*** STORED DATA ***

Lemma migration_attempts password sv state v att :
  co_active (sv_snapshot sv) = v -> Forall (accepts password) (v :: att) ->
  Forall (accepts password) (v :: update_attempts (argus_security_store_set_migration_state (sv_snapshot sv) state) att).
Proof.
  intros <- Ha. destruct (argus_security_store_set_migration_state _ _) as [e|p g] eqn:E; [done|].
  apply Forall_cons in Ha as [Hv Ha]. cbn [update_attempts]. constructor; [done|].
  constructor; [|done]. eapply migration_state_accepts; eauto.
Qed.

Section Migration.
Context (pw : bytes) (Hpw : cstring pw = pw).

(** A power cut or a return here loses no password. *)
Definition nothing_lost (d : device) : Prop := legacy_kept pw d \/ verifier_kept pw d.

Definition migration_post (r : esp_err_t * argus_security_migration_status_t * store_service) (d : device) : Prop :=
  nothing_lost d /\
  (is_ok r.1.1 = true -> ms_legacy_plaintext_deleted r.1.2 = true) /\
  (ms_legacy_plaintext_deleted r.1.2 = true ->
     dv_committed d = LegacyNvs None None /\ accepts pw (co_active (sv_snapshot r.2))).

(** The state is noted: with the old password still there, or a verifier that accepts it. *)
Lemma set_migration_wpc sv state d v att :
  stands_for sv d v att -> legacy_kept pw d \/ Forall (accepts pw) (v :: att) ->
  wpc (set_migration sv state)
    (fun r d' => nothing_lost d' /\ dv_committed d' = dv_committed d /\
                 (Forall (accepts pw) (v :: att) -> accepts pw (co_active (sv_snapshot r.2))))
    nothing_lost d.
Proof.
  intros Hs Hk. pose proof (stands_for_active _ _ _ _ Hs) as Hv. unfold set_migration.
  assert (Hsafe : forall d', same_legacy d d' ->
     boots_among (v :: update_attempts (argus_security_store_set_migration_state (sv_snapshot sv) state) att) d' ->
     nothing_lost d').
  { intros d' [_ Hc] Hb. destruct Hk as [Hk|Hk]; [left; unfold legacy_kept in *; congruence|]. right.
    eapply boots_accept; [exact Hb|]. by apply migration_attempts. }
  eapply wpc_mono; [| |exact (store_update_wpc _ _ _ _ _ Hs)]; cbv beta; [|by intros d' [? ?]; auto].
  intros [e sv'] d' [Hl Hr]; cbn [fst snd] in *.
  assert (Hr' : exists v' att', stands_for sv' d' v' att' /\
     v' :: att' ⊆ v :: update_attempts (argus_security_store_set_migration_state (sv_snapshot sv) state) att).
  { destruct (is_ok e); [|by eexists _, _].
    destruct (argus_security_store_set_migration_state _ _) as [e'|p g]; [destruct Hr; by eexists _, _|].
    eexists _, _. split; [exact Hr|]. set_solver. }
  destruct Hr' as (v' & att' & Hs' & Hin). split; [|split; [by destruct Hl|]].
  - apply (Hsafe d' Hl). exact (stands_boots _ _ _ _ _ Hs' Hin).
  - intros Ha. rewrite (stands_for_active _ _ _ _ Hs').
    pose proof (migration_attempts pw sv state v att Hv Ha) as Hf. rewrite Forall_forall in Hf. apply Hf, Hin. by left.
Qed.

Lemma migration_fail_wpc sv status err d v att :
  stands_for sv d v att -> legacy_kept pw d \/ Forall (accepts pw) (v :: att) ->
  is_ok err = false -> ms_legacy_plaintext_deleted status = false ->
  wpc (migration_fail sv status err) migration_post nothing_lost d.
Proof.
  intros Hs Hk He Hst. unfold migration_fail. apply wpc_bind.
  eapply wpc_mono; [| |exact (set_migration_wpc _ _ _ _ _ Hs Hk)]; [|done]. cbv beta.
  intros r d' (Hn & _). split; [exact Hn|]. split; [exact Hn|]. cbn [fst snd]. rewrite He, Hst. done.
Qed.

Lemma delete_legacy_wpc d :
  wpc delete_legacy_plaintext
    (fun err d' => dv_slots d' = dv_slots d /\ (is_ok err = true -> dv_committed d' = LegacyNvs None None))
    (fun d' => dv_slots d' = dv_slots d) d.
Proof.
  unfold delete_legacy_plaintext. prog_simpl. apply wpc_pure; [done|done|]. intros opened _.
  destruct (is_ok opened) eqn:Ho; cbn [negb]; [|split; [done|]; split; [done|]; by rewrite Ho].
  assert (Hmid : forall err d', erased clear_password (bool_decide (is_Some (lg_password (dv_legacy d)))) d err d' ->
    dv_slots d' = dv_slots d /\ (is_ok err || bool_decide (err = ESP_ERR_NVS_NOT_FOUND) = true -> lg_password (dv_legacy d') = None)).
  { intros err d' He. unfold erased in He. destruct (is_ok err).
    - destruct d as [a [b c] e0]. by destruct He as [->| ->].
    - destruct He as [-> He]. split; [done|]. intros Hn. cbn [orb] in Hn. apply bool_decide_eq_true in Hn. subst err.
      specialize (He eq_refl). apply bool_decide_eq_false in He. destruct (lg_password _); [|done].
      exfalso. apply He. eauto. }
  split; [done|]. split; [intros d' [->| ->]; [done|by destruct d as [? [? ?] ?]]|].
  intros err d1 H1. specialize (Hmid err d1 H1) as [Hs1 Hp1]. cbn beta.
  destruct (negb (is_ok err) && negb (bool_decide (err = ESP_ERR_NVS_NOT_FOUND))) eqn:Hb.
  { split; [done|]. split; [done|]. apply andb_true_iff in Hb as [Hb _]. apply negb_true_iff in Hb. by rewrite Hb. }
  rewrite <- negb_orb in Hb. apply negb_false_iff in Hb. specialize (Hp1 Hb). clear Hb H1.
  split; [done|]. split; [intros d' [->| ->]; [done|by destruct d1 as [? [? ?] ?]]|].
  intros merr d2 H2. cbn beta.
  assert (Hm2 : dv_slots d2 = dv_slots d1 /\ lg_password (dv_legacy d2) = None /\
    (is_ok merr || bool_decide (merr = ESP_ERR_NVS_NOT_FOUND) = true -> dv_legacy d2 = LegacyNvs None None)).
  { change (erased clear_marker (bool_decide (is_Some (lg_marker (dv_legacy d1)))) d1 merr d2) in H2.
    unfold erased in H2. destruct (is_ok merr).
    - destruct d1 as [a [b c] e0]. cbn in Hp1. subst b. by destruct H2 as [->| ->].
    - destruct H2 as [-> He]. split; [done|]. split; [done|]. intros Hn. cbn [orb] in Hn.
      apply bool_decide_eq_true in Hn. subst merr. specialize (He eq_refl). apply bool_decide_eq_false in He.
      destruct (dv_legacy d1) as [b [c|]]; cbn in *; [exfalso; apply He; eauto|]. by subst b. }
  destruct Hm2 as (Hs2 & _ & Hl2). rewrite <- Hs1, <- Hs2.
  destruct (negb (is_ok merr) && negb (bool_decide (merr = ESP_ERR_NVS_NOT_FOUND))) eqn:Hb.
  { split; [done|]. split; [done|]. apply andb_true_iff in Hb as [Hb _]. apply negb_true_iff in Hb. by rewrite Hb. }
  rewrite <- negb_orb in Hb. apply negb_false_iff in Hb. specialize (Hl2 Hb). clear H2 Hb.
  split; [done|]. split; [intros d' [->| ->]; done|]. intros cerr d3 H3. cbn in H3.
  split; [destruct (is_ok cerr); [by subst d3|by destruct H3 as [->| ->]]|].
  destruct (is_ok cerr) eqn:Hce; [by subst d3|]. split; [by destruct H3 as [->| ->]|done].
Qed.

*** End of STORED DATA ***
*** STORED DATA ***

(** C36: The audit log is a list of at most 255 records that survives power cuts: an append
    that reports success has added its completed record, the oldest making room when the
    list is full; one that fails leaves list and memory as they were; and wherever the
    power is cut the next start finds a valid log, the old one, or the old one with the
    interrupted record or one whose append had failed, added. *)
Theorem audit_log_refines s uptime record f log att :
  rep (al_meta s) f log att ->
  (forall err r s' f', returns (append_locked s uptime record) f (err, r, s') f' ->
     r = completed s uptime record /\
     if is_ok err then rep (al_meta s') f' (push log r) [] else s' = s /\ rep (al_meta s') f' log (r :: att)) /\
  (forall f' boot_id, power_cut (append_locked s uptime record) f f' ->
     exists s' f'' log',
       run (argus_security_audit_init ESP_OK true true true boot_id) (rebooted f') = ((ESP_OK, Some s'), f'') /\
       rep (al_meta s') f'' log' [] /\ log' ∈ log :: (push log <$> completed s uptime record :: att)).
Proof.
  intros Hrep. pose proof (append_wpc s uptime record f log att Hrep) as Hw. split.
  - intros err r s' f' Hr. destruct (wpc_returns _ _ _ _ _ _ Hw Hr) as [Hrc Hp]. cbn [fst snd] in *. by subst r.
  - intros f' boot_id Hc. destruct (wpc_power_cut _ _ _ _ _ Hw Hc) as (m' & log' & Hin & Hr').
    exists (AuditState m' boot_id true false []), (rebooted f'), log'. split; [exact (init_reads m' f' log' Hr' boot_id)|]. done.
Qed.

*** End of STORED DATA ***
*** STORED DATA ***

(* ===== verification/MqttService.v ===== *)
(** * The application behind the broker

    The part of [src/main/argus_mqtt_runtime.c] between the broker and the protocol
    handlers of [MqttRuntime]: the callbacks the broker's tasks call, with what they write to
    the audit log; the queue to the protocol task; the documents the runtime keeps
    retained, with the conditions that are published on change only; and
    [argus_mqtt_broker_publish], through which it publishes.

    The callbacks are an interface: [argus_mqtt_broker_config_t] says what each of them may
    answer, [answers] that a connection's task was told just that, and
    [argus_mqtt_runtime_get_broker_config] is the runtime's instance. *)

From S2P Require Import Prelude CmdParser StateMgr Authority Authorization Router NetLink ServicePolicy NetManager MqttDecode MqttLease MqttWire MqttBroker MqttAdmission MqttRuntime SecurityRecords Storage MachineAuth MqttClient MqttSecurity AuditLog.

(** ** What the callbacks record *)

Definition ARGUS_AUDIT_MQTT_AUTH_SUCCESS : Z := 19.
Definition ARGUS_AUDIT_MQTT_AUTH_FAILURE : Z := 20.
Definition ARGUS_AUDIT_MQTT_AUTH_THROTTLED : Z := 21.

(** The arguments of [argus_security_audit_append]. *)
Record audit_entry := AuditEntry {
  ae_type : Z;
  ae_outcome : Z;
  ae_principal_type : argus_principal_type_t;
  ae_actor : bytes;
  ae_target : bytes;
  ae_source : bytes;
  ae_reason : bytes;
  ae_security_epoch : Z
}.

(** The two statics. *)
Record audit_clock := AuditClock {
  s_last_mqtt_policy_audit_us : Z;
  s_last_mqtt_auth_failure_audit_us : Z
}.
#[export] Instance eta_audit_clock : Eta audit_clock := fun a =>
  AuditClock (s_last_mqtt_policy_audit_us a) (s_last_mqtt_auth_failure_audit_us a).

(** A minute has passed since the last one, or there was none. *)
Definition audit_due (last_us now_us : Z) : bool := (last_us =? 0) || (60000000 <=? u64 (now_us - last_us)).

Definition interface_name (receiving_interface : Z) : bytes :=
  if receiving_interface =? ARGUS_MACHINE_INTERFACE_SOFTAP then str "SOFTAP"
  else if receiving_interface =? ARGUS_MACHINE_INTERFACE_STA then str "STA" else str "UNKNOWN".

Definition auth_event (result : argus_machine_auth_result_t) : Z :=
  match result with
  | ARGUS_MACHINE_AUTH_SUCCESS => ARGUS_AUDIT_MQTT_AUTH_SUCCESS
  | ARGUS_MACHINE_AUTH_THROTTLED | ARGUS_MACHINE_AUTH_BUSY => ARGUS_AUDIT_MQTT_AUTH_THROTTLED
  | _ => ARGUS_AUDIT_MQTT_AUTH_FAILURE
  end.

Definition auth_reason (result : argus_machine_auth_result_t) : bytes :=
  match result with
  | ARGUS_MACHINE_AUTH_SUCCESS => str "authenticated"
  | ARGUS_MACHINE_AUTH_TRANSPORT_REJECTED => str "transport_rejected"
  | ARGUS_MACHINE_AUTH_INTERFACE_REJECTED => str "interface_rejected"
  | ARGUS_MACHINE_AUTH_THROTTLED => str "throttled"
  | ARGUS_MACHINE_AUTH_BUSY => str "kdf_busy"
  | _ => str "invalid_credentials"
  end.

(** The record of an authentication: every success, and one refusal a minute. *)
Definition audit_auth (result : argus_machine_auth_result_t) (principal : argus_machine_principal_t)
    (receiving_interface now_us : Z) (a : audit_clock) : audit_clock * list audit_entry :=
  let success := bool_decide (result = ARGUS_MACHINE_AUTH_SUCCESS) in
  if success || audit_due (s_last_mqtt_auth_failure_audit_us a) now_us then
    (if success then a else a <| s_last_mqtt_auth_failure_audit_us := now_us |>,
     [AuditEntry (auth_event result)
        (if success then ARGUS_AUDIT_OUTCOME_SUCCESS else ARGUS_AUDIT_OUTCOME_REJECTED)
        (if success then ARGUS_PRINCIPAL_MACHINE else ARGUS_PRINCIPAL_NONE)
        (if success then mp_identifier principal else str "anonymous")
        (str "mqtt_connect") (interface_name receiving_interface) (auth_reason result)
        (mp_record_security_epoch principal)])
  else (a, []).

*** End of STORED DATA ***

▶ _TASK ITEM_
Print exactly the lines above from the one with "Lemma migration_attempts password" to the one with "Definition nothing_lost (d", including both.

▶ _OUTPUT BELOW_
Lemma migration_attempts password sv state v att :
  co_active (sv_snapshot sv) = v -> Forall (accepts password) (v :: att) ->
  Forall (accepts password) (v :: update_attempts (argus_security_store_set_migration_state (sv_snapshot sv) state) att).
Proof.
  intros <- Ha. destruct (argus_security_store_set_migration_state _ _) as [e|p g] eqn:E; [done|].
  apply Forall_cons in Ha as [Hv Ha]. cbn [update_attempts]. constructor; [done|].
  constructor; [|done]. eapply migration_state_accepts; eauto.
Qed.

Section Migration.
Context (pw : bytes) (Hpw : cstring pw = pw).

(** A power cut or a return here loses no password. *)
Definition nothing_lost (d : device) : Prop := legacy_kept pw d \/ verifier_kept pw d.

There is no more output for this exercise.